Sunday, August 10, 2014

Darth Vader for President and other entertainment leftovers


I promised Sunday's usual entertainment-themed entry at the conclusion of More Perseids vs. Supermoon and I'm delivering.  However, I have the same level of motivation I had when I wrote Hunger Games, Leftovers, and Transformers--other bloggers' perspectives.  So instead of building a coherent entry around a single theme, as I did in last week's Science fiction speaks to our current anxieties, I'm going to heat up and serve some leftovers I've been saving for the past month.

First, FiveThirtyEight wrote about America's Favorite 'Star Wars' Movies (And Least Favorite Characters).  That led Christopher Ingraham of the Washington Post to note that Darth Vader is polling higher than all potential 2016 presidential candidates.
Hillary Clinton currently has the highest net favorability of any 2016 White House contender. But to put her 19 percent favorable rating in context, she's tied with Boba Fett, the bounty hunter who froze Harrison Ford in carbonite.

None of the 2016 hopefuls is polling higher than Darth Vader... These numbers suggest that if "Star Wars" were real and Darth Vader decided to enter the 2016 presidential race, he'd be the immediate front-runner.
Ingraham shouldn't laugh too hard.  After all, someone posing as Darth Vader ran for President of Ukraine on the Internet Party ticket this spring before his candidacy was rejected.  Too bad about that.  His campaign would have been more fun to report on that what actually happened in Ukraine this summer.

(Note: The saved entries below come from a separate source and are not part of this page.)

(* ===== verification/DockerFacts.v ===== *)
(** Theorems on the Docker worker runtime: what a start leaves behind, where the
    runner's secret goes, when a worker is stopped and when a container is
    removed. *)

From S2P Require Import Prelude Float64 GoStrings Regexp GoText Model Config PlanGates Errors Effects Interaction ScaleSet Evidence Validate Docker.
From stdpp Require Import relations.
#[local] Open Scope Z_scope.

Definition is_create (e : devent) : bool := match projT1 e with ContainerCreate _ => true | _ => false end.
Definition is_start (e : devent) : bool := match projT1 e with ContainerStart _ => true | _ => false end.
Definition is_remove (e : devent) : bool := match projT1 e with ContainerRemove _ _ _ => true | _ => false end.
Definition is_stop (e : devent) : bool := match projT1 e with ContainerStop _ _ | ContainerKill _ _ => true | _ => false end.
Definition is_stream (e : devent) : bool := match projT1 e with StreamWrite _ _ => true | _ => false end.
(** Events that touch a container's life. *)
Definition is_lifecycle (e : devent) : bool := is_create e || is_start e || is_remove e || is_stop e || is_stream e.

Section Facts.
Context {ET : EvidenceText} {ED : Errdefs} {PR : Profiles}.
Variable o : Options.

Lemma report_avoids e : avoids is_lifecycle (report e).
Proof. unfold report. solve_avoids. Qed.
#[local] Hint Resolve report_avoids : avoids.
Lemma ensureWatch_avoids id existing : avoids is_lifecycle (ensureWatch id existing).
Proof. unfold ensureWatch. solve_avoids. Qed.
Lemma validateEngine_avoids : avoids is_lifecycle validateEngine.
Proof. unfold validateEngine. solve_avoids. Qed.
Lemma ensureImage_avoids : avoids is_lifecycle (ensureImage o).
Proof. unfold ensureImage. solve_avoids. Qed.
Lemma metadata_avoids id : avoids is_lifecycle (metadata id).
Proof. unfold metadata. solve_avoids. Qed.
#[local] Hint Resolve ensureWatch_avoids validateEngine_avoids ensureImage_avoids metadata_avoids : avoids.
Lemma readWorkerState_avoids id : avoids is_lifecycle (readWorkerState o id).
Proof. unfold readWorkerState, containerGoneOrNotRunning. solve_avoids. Qed.
Lemma captureDiagnostics_avoids id m : avoids is_lifecycle (captureDiagnostics o id m).
Proof. unfold captureDiagnostics. solve_avoids. Qed.
Lemma captureResourceEvidence_avoids id m marker : avoids is_lifecycle (captureResourceEvidence o id m marker).
Proof. unfold captureResourceEvidence, copy_evidence, persist_evidence. solve_avoids. Qed.
Lemma collect_logs_avoids id : avoids is_lifecycle (collect_logs id).
Proof. unfold collect_logs. solve_avoids. Qed.
Lemma await_exit_avoids fuel id r e : avoids is_lifecycle (await_exit fuel id r e).
Proof. revert r e. induction fuel as [|fuel IH]; intros r e; simpl; solve_avoids. Qed.

Definition free (tr : list devent) : Prop := Forall (fun e => is_lifecycle e = false) tr.

Lemma free_not f tr : (forall e, f e = true -> is_lifecycle e = true) -> free tr -> Forall (fun e => f e = false) tr.
Proof.
  intros Hf Htr. eapply Forall_impl; [exact Htr|]. intros e He. cbv beta in He |- *. destruct (f e) eqn:Hfe; [|done]. apply Hf in Hfe. by rewrite Hfe in He.
Qed.

Lemma lifecycle_cases e :
  (is_create e = true -> is_lifecycle e = true) /\ (is_start e = true -> is_lifecycle e = true)
  /\ (is_remove e = true -> is_lifecycle e = true) /\ (is_stop e = true -> is_lifecycle e = true)
  /\ (is_stream e = true -> is_lifecycle e = true).
Proof. unfold is_lifecycle. repeat split; intros ->; by rewrite ?orb_true_r. Qed.

(** ** Starting a worker *)

(** A container that never ran: it was force-removed and nothing was streamed. *)
Definition discarded (id : string) (tr : list devent) : Prop :=
  (exists a, ev (ContainerRemove id true true) a ∈ tr)
  /\ Forall (fun e => is_start e = false) tr /\ Forall (fun e => is_stream e = false) tr.

(** A container that may run: it is watched and was not removed. *)
Definition handed_over (id : string) (tr : list devent) : Prop :=
  (exists a, ev (ContainerStart id) a ∈ tr) /\ (exists a, ev (RegisterWatch id) a ∈ tr)
  /\ Forall (fun e => is_remove e = false) tr.

Lemma ensureWatch_runs id existing tr r :
  iruns (ensureWatch id existing) tr r -> (exists a, ev (RegisterWatch id) a ∈ tr) /\ free tr.
Proof.
  intros Hr. split; [|by eapply ensureWatch_avoids]. unfold ensureWatch in Hr.
  apply iruns_inv in Hr as (a & tr' & -> & _). exists a. by left.
Qed.

#[local] Opaque ensureWatch.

Follow over the jump for the rest of this meal of leftovers.

Going from Lucas to Spielberg, Tina Nguyen of Mediaite gave her readers a good chuckle in Internet Users Think Steven Spielberg Killed Dinosaur, Accuse Him of Animal Cruelty from July 11th, 2014.
It started with this post of Steven Spielberg on the set of Jurassic Park, a fictional movie in which a scientist brings extinct dinosaurs back to life.

With the recent explosion in stories about people accused of animal cruelty by posing with dead animals, internet funny person Jay Branscomb posted it on Facebook with the following joke caption: "Disgraceful photo of recreational hunter happily posing next to a triceratops he just slaughtered. Please share so the world can name and shame this despicable man."

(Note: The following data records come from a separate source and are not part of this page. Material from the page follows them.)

(* ===== verification/Artifacts.v ===== *)
(** The artifact files of finished workers (internal/runtime/docker:
    artifacts.go, artifacts_audit.go): the log writer with its truncation, the
    bounded diagnostic archive, resource evidence, finalization, adoption,
    retention and cap sweeps, the audit and the purge.

    A program calls the file system of [FileSystem] ([FS], so the durable writer
    of [Store] runs inside it), the job index, the clock and the context, all with
    arbitrary answers.  The sink's mutex guards the time of the last sweep, which
    the operations take and return.  [slices.SortFunc] leaves the order of equal
    elements open; [sort_by] keeps it. *)

From S2P Require Import Prelude Float64 GoStrings Regexp GoText Model PlanGates Errors JobIndex Effects Retry Reconciler FileSystem Store Interaction Evidence Docker.
From Stdlib Require Import Ascii.
#[local] Open Scope Z_scope.
Open Scope i_scope.

(** ** Paths *)

(** What [filepath.Rel] needs of the platform besides its separator: the volume
    of a path and the comparison of path elements. *)
Class Volumes := {
  VolumeName : string -> string;
  sameWord : string -> string -> bool;
}.

(** The text before the first separator and the text after it. *)
Fixpoint cut (sep : ascii) (s : string) : string * string :=
  match s with
  | EmptyString => ("", "")
  | String a rest =>
      if Ascii.eqb a sep then ("", rest)
      else let '(before, after) := cut sep rest in (String a before, after)
  end.

Fixpoint count_byte (a : ascii) (s : string) : nat :=
  match s with
  | EmptyString => O
  | String b rest => if Ascii.eqb a b then S (count_byte a rest) else count_byte a rest
  end.

Fixpoint repeat_string (n : nat) (s : string) : string :=
  match n with O => "" | S n => s +:+ repeat_string n s end.

Section Paths.
Context {PF : Platform} {FP : FilePath} {VO : Volumes} {UC : Unicode}.

Definition sep : string := String Separator "".

(** The loop of [filepath.Rel]: what is left of both paths at the first element
    that differs, and that element of the base.  Every pass shortens the base. *)
Fixpoint rel_loop (fuel : nat) (base targ : string) : string * string * string :=
  match fuel with
  | O => (base, targ, "")
  | S fuel =>
      if String.eqb base "" || String.eqb targ "" then (base, targ, "")
      else
        let '(b, base') := cut Separator base in
        let '(t, targ') := cut Separator targ in
        if negb (sameWord t b) then (base, targ, b) else rel_loop fuel base' targ'
  end.

Definition slashed (s : string) : bool := HasPrefix s sep.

But put a man next to a dead animal, and you will have enough dumb commenters for a lifetime.
Continuing with the Star Wars theme, I'll just say that The Derp is strong with this one.

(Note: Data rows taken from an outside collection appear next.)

(** The loop over the candidates ran on the scans at the end of [t1]. *)
Definition swept_after (referenced : gset string) (candidates : list artifactCleanupCandidate) (now : time) (t1 t2 : list aevent) : Prop :=
  exists x ta tb total protected failures errs out,
    t1 = x ++ ta ++ tb /\ iruns (artifactDiskTotal s) ta (Ok total)
    /\ iruns (protectedCountedBytes s referenced (candidateArtifactPaths s candidates) failures) tb (Ok protected)
    /\ iruns (sweep_candidates s now protected candidates total [] errs) t2 out.

(** The first phase removes unreferenced files; then the scans decide which
    candidates go; the last phase removes old unreferenced files. *)
Lemma runArtifactSweeps_phases referenced candidates now tr out :
  iruns (runArtifactSweeps s referenced candidates now) tr out ->
  exists t1 t2 t3, tr = t1 ++ t2 ++ t3 /\ Forall (sweep_event (unreferenced_file referenced) (fun _ => False)) t1
    /\ (t2 = [] \/ swept_after referenced candidates now t1 t2)
    /\ Forall (sweep_event (unreferenced_file referenced) (tombstones_of candidates now)) t3.
Proof.
  intros Hr. unfold runArtifactSweeps in Hr. apply iruns_bind_inv in Hr as (t1 & r1 & total0 & H1 & Hr & ->).
  pose proof (reading_only _ (unreferenced_file referenced) (fun _ => False) artifactDiskTotal_only) as Htotal.
  pose proof (Htotal _ _ H1) as Ha1.
  destruct total0 as [total0|e]; [|apply iruns_inv in Hr as [-> _]; exists t1, [], []; split_and!; [done..|by left|constructor]].
  apply iruns_bind_inv in Hr as (t2 & r2 & [failures capErr] & H2 & Hr & ->).
  pose proof (sweepCapUnreferenced_only referenced (fun _ => False) _ _ _ H2) as Ha2.
  apply iruns_bind_inv in Hr as (t3 & r3 & total & H3 & Hr & ->). pose proof (Htotal _ _ H3) as Ha3.
  destruct total as [total|e]; [|apply iruns_inv in Hr as [-> _]; exists (t1 ++ t2 ++ t3), [], [];
                                 split_and!; [by rewrite <- !app_assoc|by rewrite !Forall_app|by left|constructor]].
  apply iruns_bind_inv in Hr as (t4 & r4 & protected & H4 & Hr & ->).
  pose proof (reading_only _ (unreferenced_file referenced) (fun _ => False) (protectedCountedBytes_only _ _ _) _ _ H4) as Ha4.
  destruct protected as [protected|e]; [|apply iruns_inv in Hr as [-> _]; exists (t1 ++ t2 ++ t3 ++ t4), [], [];
                                         split_and!; [by rewrite <- !app_assoc|by rewrite !Forall_app|by left|constructor]].
  apply iruns_bind_inv in Hr as (t5 & r5 & swept & H5 & Hr & ->).
  exists (t1 ++ t2 ++ t3 ++ t4), t5, r5. split_and!; [by rewrite <- !app_assoc|by rewrite !Forall_app| |].
  { right. exists (t1 ++ t2), t3, t4, total, protected, failures, [capErr], swept. by rewrite <- !app_assoc. }
  destruct swept as [[tombstones errs]|e]; [|by apply iruns_inv in Hr as [-> _]].
  apply sweep_candidates_tombstones in H5.
  apply iruns_bind_inv in Hr as (t6 & r6 & failed & H6 & Hr & ->). apply iruns_bind_inv in Hr as (t7 & r7 & orphanErr & H7 & Hr & ->).
  apply iruns_inv in Hr as [-> _]. rewrite app_nil_r. apply Forall_app. split.
  - destruct tombstones as [|p ps]; [by apply iruns_inv in H6 as [-> _]|]. apply iruns_inv in H6 as (r & t & -> & H6).
    apply iruns_inv in H6 as [-> _]. constructor; [|done]. eapply Forall_impl; [exact H5|]. by intros p' [Hp'%elem_of_nil|Hp'].
  - by eapply (sweepOrphans_only referenced (tombstones_of candidates now)).
Qed.

Lemma runArtifactSweeps_events referenced candidates now tr out :
  iruns (runArtifactSweeps s referenced candidates now) tr out -> Forall (sweep_event (fun _ => True) (tombstones_of candidates now)) tr.
Proof.
  intros (t1 & t2 & t3 & -> & H1 & H2 & H3)%runArtifactSweeps_phases. rewrite !Forall_app. split_and!.
  - eapply Forall_impl; [exact H1|]. intros e. by apply sweep_event_mono.
  - destruct H2 as [->|(x & ta & tb & total & protected & failures & errs & swept & _ & _ & _ & H2)]; [constructor|].
    apply sweep_candidates_only in H2. eapply Forall_impl; [exact H2|]. intros e. by apply sweep_event_mono.
  - eapply Forall_impl; [exact H3|]. intros e. by apply sweep_event_mono.
Qed.

Lemma runArtifactSweeps_removal referenced candidates now tr out before e after path :
  iruns (runArtifactSweeps s referenced candidates now) tr out -> tr = before ++ e :: after -> projT1 e = FS (Remove path) ->
  unreferenced_file referenced path \/ disposed_file referenced candidates now before path.
Proof.
  intros Hr Htr He. apply runArtifactSweeps_phases in Hr as (t1 & t2 & t3 & -> & H1 & H2 & H3).
  assert (Hother : forall J T l, Forall (sweep_event J T) l -> e ∈ l -> J path).
  { intros J T l Hl Hin. rewrite Forall_forall in Hl. by eapply sweep_event_remove; [apply Hl|]. }
  symmetry in Htr. apply app_cons_eq_inv in Htr as [(k & -> & _)|(b & -> & Htr)].
  { left. eapply Hother; [exact H1|]. set_solver. }
  symmetry in Htr. apply app_cons_eq_inv in Htr as [(k & -> & _)|(b' & -> & ->)]; [|left; eapply Hother; [exact H3|]; set_solver].
  destruct H2 as [H2|(x & ta & tb & total & protected & failures & errs & swept & -> & Ha & Hb & H2)]; [by destruct b|].
  destruct (sweep_candidates_removal _ _ _ _ _ _ _ _ _ _ _ _ (artifactDiskTotal_nonneg _ _ Ha) H2 eq_refl He)
    as (c & root & y & z & freed & Hc & -> & Hy & Hz & Hin & Hne & Hv & Hor).
  right. exists c, root. split_and!; try done. destruct Hor as [Hor|Hor]; [by left|right].
  exists x, ta, tb, y, z, total, protected, failures, freed. split; [by rewrite <- !app_assoc|done].
Qed.

(** ** Retention *)

(** The records a load gives; none when the index was never written. *)
Definition loaded_records (l : result error Catalog) : list JobRecord := match l with Ok c => cat_Records c | Err _ => [] end.

Definition referenced_by (adopted : list ArtifactMetadata) (loaded : result error Catalog) : gset string :=
  (buildReferencedFromCatalog s (loaded_records loaded)).1 ∪ buildReferencedFromInventory s adopted.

Next, Clemson University explained What Harry Potter can teach us.
From sorting students into houses for the house cup competition to studying the Harry Potter video games and theme park, English lecturer Megan MacAlystre intends to explore every avenue of criticism while teaching Women and Wizards: JK Rowling in Context this fall.

"I'm very excited to be able to teach this, and I hope that we can do some really meaningful work and have a good time doing it," said MacAlystre.

While the course has a general focus on how J.K. Rowling, author of the Harry Potter series, functions within a tradition of women writers, MacAlystre also plans to analyze everything Harry Potter related, from the films to fan fiction. In addition to reading all 4,200 pages of the Harry Potter series, students will also read excerpts of works from other authors, such as Madeleine L'Engle and P.L. Travers, in order to put the series in context with other works written by female authors and with feminist literary criticism.

"It's a broad scope of a class to really figure out what this is telling us as a cultural moment about women's authorship, ownership and cultural ideologies," explained MacAlystre.
Finally, Georgia Tech presents some SciFi is Now in Brainwaves can predict audience reaction for television programming from July 29, 2014.
Atlanta, GA.--Media and marketing experts have long sought a reliable method of forecasting responses from the general population to future products and messages. According to a study conducted at the City College of New York (CCNY) in partnership with Georgia Tech, it appears that the brain responses of just a few individuals are a remarkably strong predictor.

By analyzing the brainwaves of 16 individuals as they watched mainstream television content, researchers were able to accurately predict the preferences of large TV audiences, up to 90 percent in the case of Super Bowl commercials. The findings appear in a paper entitled “Audience Preferences Are Predicted by Temporal Reliability of Neural Processing,” which was just published in the latest edition of Nature Communications.

“Alternative methods such as self-reports are fraught with problems as people conform their responses to their own values and expectations,” said Jacek Dmochowski, lead author of the paper and a postdoctoral fellow at CCNY at the time the study was being conducted. However, brain signals measured using electroencephalography (EEG) can, in principle, alleviate this shortcoming by providing immediate physiological responses immune to such self-biasing. “Our findings show that these immediate responses are in fact closely tied to the subsequent behavior of the general population,” he added.
We do indeed live in science fiction times.